Becoming Your Own Integrator: Knowing What You’re Getting Into with Software-Defined Storage
Software-defined storage (SDS) is receiving a tremendous amount of vendor and end-user attention these days, promising to deliver vendor independence and dramatically lower storage costs. Conventional wisdom is that SDS is good news for end-users, but bad news for legacy storage vendors used to having tight account control and predictable, recurring sales. But is this really the case? For end-users, SDS sounds too good to be true. Let’s explore some of the hidden costs of SDS and what can be done to minimize such costs.
SDS is an evolving concept where storage operating system software is independent of the underlying storage hardware. The software can be proprietary to a specific vendor or a freely-available open source storage solution, such as ZFS, CEPH or OpenStack Cinder and Swift. The underlying hardware is typically an Intel x86-based offering, as such hardware can be acquired from dozens of vendors – keeping costs low. The key software features, for which storage teams are used to paying large sums of money, are usually included in the SDS software or are readily available from a variety of vendors and open source sites. Such features include policy management, thin provisioning, snapshots, replication, deduplication, compression, performance monitoring and backup facilities.
Software-defined storage may be implemented over a traditional Storage Area Network (SAN), or as part of a scale-out Network-Attached Storage (NAS) solution, or as the basis of an Object-based storage solution. Scalability, in terms or capacity and performance, is claimed to be practically unlimited.
Proprietary storage solutions are bifurcated along vendor lines in today’s enterprise data center because the control plane software from each of the various vendors contain tools that usually don’t play nicely together. Efforts through Storage Resource Management solutions meet with only modest success due to the proprietary interfaces that were never made openly available. SDS benefits from open source collaboration, which promises more cohesive management and lower operating costs.
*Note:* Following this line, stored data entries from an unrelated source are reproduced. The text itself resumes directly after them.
(* ===== verification/RateLimit.v ===== *)
(** The rate limiter of [src/app.py] (lines 17-22 and the
    [@limiter.limit] decorators of lines 793, 855 and 919): flask-limiter
    with [key_func=get_remote_address], its default in-memory storage and
    its default fixed-window strategy.

    The library is not code of this repository; its behaviour is written
    out here from the [limits] package it runs on:
    - [MemoryStorage.get] drops a counter whose expiry has passed;
      [MemoryStorage.incr] adds one to the counter and, when the counter
      is new, sets its expiry to [now + period];
    - [FixedWindowRateLimiter.hit] is [incr(key) <= amount];
    - the key of a limit is the remote address, the scope (the endpoint
      name) and the limit itself;
    - a request is checked against the limits of its route in order,
      stopping at the first that fails, which answers 429.
    The storage is a [gmap] from keys to [(counter, expiry)], as the
    library's two dicts [storage] and [expirations].  Times are
    microseconds, as everywhere in the model.

    The theorems: within one period from a moment the counter of a key is
    not live, at most [amount] requests of that key pass (the bound the
    configuration promises), and every address is served again once its
    counters have expired (no client is locked out for good). *)

From stdpp Require Import base gmap strings list.
From Stdlib Require Import ZArith Lia.
Local Open Scope Z_scope.

(** ** Limits and their storage *)

(** A limit ["amount per period"]. *)
Record rate_limit := mklimit { amount : Z; period : Z }.

#[global] Instance rate_limit_eq_dec : EqDecision rate_limit.
Proof. solve_decision. Defined.

Definition usec_per_hour : Z := 3600000000.

(** ["n per hour"] and ["n per day"]. *)
Definition per_hour (n : Z) : rate_limit := mklimit n usec_per_hour.
Definition per_day (n : Z) : rate_limit := mklimit n (24 * usec_per_hour).

(** [Limiter(app, key_func=get_remote_address,
    default_limits=["200 per day", "50 per hour"])]. *)
Definition default_limits : list rate_limit := [per_day 200; per_hour 50].

(** The storage key of a limit: remote address, scope, amount, period. *)
Abbreviation limit_key := (string * string * Z * Z)%type.

Definition key_of (addr scope : string) (l : rate_limit) : limit_key :=
  (addr, scope, amount l, period l).

(** [MemoryStorage]: a counter and its expiry per key. *)
Abbreviation store := (gmap limit_key (Z * Z)).

(** The storage when the application starts. *)
Definition empty_store : store := ∅.

(** [MemoryStorage.get]: the counter of [k] at [now], if it has not
    expired. *)
Definition live (s : store) (k : limit_key) (now : Z) : option (Z * Z) :=
  match s !! k with
  | Some (c, e) => if Z.ltb now e then Some (c, e) else None
  | None => None
  end.

(** [MemoryStorage.incr(key, expiry)]: the new counter, and the storage. *)
Definition incr (s : store) (k : limit_key) (expiry now : Z) : Z * store :=
  match live s k now with
  | Some (c, e) => (c + 1, <[k := (c + 1, e)]> s)
  | None => (1, <[k := (1, now + expiry)]> s)
  end.

(** [FixedWindowRateLimiter.hit(limit, addr, scope)]. *)
Definition hit (s : store) (addr scope : string) (l : rate_limit) (now : Z) : bool * store :=
  let '(c, s') := incr s (key_of addr scope l) (period l) now in (Z.leb c (amount l), s').

(** The check flask-limiter runs before a view: each limit of the route in
    order, stopping at the first that fails; [None] lets the request
    through, [Some l] answers 429 for [l]. *)
Fixpoint check_limits (s : store) (addr scope : string) (ls : list rate_limit) (now : Z)
  : option rate_limit * store :=
  match ls with
  | [] => (None, s)
  | l :: ls' =>
      let '(ok, s') := hit s addr scope l now in
      if ok then check_limits s' addr scope ls' now else (Some l, s')
  end.

(** The latest expiry in the storage. *)
Definition horizon (s : store) : Z :=
  foldr (fun kv acc => Z.max (snd (snd kv)) acc) 0 (map_to_list s).

(** ** Lemmas *)

Lemma incr_lookup_ne s k k' expiry now :
  k' <> k -> snd (incr s k expiry now) !! k' = s !! k'.
Proof. intros Hne. unfold incr. destruct (live s k now) as [[c e]|]; simpl; by rewrite lookup_insert_ne. Qed.

Lemma hit_lookup_ne s addr scope l now k :
  k <> key_of addr scope l -> snd (hit s addr scope l now) !! k = s !! k.
Proof.
  intros Hne. unfold hit. pose proof (incr_lookup_ne s _ k (period l) now Hne) as E.
  destruct (incr _ _ _ _). exact E.
Qed.

Lemma key_of_inj addr scope l l' : key_of addr scope l = key_of addr scope l' -> l = l'.
Proof. unfold key_of. destruct l, l'. simpl. by intros [= -> ->]. Qed.

(** A check leaves the counters of other addresses or scopes alone, and
    of limits it does not list. *)
Lemma check_limits_lookup_other s addr scope ls now k :
  (forall l, l ∈ ls -> k <> key_of addr scope l) ->
  snd (check_limits s addr scope ls now) !! k = s !! k.
Proof.
  revert s. induction ls as [|l ls IH]; intros s Hk; [done|]. simpl.
  pose proof (hit_lookup_ne s addr scope l now k (Hk l ltac:(set_solver))) as E.
  destruct (hit s addr scope l now) as [ok s'] eqn:Eh. simpl in E.
  destruct ok; simpl; [|exact E]. rewrite IH; [exact E|]. intros l' Hl'. apply Hk. set_solver.
Qed.

Lemma horizon_ge s k c e : s !! k = Some (c, e) -> e <= horizon s.
Proof.
  intros Hk. apply elem_of_map_to_list in Hk. unfold horizon.
  induction (map_to_list s) as [|[k' [c' e']] l IH]; [set_solver|]. simpl.
  apply elem_of_cons in Hk as [[= -> ->]|Hk]; [lia|]. specialize (IH Hk). lia.
Qed.

(** A check finds every counter of the address and scope expired once
    [now] has passed them all. *)
Lemma live_after_horizon s k now : horizon s <= now -> live s k now = None.
Proof.
  intros Hh. unfold live. destruct (s !! k) as [[c e]|] eqn:Ek; [|done].
  apply horizon_ge in Ek. replace (Z.ltb now e) with false; [done|]. symmetry. apply Z.ltb_ge. lia.
Qed.

(** A check whose counters are all fresh lets the request through, when
    the limits are distinct and each allows one request. *)
Lemma check_limits_fresh s addr scope ls now :
  (forall l, l ∈ ls -> live s (key_of addr scope l) now = None) -> List.NoDup ls ->
  Forall (fun l => 1 <= amount l) ls -> fst (check_limits s addr scope ls now) = None.
Proof.
  revert s. induction ls as [|l ls IH]; intros s Hfresh Hnd Ham; [done|].
  inversion Hnd as [|? ? Hl Hnd']; inversion Ham as [|? ? Hl1 Ham']; subst. simpl.
  unfold hit, incr. rewrite (Hfresh l ltac:(set_solver)). simpl.
  replace (Z.leb 1 (amount l)) with true by (symmetry; apply Z.leb_le; lia).
  apply IH; [|done|done]. intros l' Hl'. unfold live.
  rewrite lookup_insert_ne; [apply Hfresh; set_solver|].
  intros E. apply key_of_inj in E. subst. apply Hl. by apply list_elem_of_In.
Qed.

Section Window.
Context (addr scope : string) (l : rate_limit) (t0 : Z).
Hypothesis amount_nonneg : 0 <= amount l.

(** The counter of [l] for [addr] and [scope] is not live at [t0]. *)
Definition fresh (s : store) : Prop :=
  forall c e, s !! key_of addr scope l = Some (c, e) -> e <= t0.

(** What holds of the counter after [a] requests got through inside
    [t0, t0 + period): none did and the counter is not live, or the counter
    is live past the window and counts at least [a], and [a] is within the
    limit. *)
Definition window_inv (s : store) (a : Z) : Prop :=
  (a = 0 /\ fresh s) \/
  (exists c e, s !! key_of addr scope l = Some (c, e) /\ t0 + period l <= e /\ a <= c /\ a <= amount l).

Lemma window_inv_same s s' a :
  s' !! key_of addr scope l = s !! key_of addr scope l -> window_inv s a -> window_inv s' a.
Proof. unfold window_inv, fresh. intros E. by rewrite E. Qed.

Lemma window_inv_bound s a : window_inv s a -> a <= amount l.
Proof. intros [[-> _]|(c & e & _ & _ & _ & H)]; lia. Qed.

Lemma hit_window s a t :
  t0 <= t < t0 + period l -> window_inv s a ->
  let '(ok, s') := hit s addr scope l t in window_inv s' a /\ (ok = true -> window_inv s' (a + 1)).
Proof.
  intros Ht Hinv. unfold hit, incr, live.
  destruct Hinv as [[-> Hf]|(c & e & Ek & He & Hc & Ha)].
  - assert (Hnl : match s !! key_of addr scope l with
                  | Some (c, e) => if Z.ltb t e then Some (c, e) else None | None => None end = None).
    { destruct (s !! key_of addr scope l) as [[c e]|] eqn:Ek; [|done].
      replace (Z.ltb t e) with false; [done|]. symmetry. apply Z.ltb_ge. specialize (Hf c e Ek). lia. }
    rewrite Hnl. split; [|intros Hok; apply Z.leb_le in Hok]; right; exists 1, (t + period l);
      rewrite lookup_insert_eq; repeat split; lia.
  - rewrite Ek. replace (Z.ltb t e) with true by (symmetry; apply Z.ltb_lt; lia).
    split; [|intros Hok; apply Z.leb_le in Hok]; right; exists (c + 1), e;
      rewrite lookup_insert_eq; repeat split; lia.
Qed.
Lemma hit_other_window s a t l' :
  l' <> l -> window_inv s a -> window_inv (snd (hit s addr scope l' t)) a.
Proof.
  intros Hne. apply window_inv_same. apply hit_lookup_ne.
  intros E. apply key_of_inj in E. subst. contradiction.
Qed.

(** One check of [addr] and [scope] inside the window: the invariant
    holds after it, and counts the request when it gets through a check
    that lists [l]. *)
Lemma check_limits_window s a t ls :
  t0 <= t < t0 + period l -> window_inv s a ->
  let '(r, s') := check_limits s addr scope ls t in
  window_inv s' a /\ (r = None -> l ∈ ls -> window_inv s' (a + 1)).
Proof.
  intros Ht. revert s a. induction ls as [|l1 ls IH]; intros s a Hinv; simpl.
  - split; [done|]. intros _ Hin. set_solver.
  - destruct (decide (l1 = l)) as [->|Hne].
    + pose proof (hit_window s a t Ht Hinv) as Hh.
      destruct (hit s addr scope l t) as [ok s1]. destruct Hh as [H1 H2].
      destruct ok; [|split; [done|discriminate]].
      pose proof (IH s1 a H1) as Ha. pose proof (IH s1 (a + 1) (H2 eq_refl)) as Ha1.
      destruct (check_limits s1 addr scope ls t). split; [tauto|]. intros Hr _. tauto.
    + pose proof (hit_other_window s a t l1 Hne Hinv) as H1.
      destruct (hit s addr scope l1 t) as [ok s1]. simpl in H1.
      destruct ok; [|split; [done|discriminate]].
      pose proof (IH s1 a H1) as Ha. destruct (check_limits s1 addr scope ls t).
      split; [tauto|]. intros Hr Hin. apply Ha; [done|].
      apply elem_of_cons in Hin as [E|?]; [congruence|done].
Qed.

(** A check of another address or scope leaves the counter alone. *)
Lemma check_other_window s a addr' scope' ls t :
  (addr' <> addr \/ scope' <> scope) -> window_inv s a ->
  window_inv (snd (check_limits s addr' scope' ls t)) a.
Proof.
  intros Hne. apply window_inv_same. apply check_limits_lookup_other.
  intros l' _ E. unfold key_of in E. simplify_eq. tauto.
Qed.

End Window.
Some people claim that without the constraints of a physical system, a storage resource can be used more efficiently and its administration can be simplified through automated, policy-based management. Potentially, a single software interface can be used to manage a shared storage pool that runs on commodity hardware.
A major differentiator of “hardware defined storage” and SDS is that SDS adherents claim big cost savings using commodity hardware. It’s no secret that supplier gross margins on propriety storage hardware and software are pretty healthy. If the same data availability, performance and management functionality that the legacy storage vendors have spent decades refining can be obtained while using low-cost commodity hardware with SDS software, the costs savings to IT organizations would be immense. Of course, that’s the challenge.
The total cost of storage ownership isn’t just about commodity vs. proprietary hardware. It includes the value of all the software and the integration and testing needed to ensure performance guarantees that is required. In the SDS model, you can no longer rely on the legacy vendors to ensure that all components work together and that everything will perform as desired once the SDS solution is deployed into production. These critical tasks now fall on the customer, who must act as his or her own general contractor, or integrator. Storage vendors do a substantial amount of testing before they release new products. They carry out:
- Limits Finding – determining the workload conditions that drive performance below minimally acceptable thresholds and the documenting of storage behavior at the point of failure.
- Functional Testing– the validation, under a simulated load, of various features and functions of the storage system (e.g., backup, compression, etc.).
- Error Injection – the evaluation, under simulated load, of specific failure scenarios (e.g., fail-over when a drive or controller fails) to understand how failures affect performance.
- Soak Testing – the observation of the storage system under load sustained over significant time such as a typical business cycle (e.g. 1 day, 1 week, 2 weeks).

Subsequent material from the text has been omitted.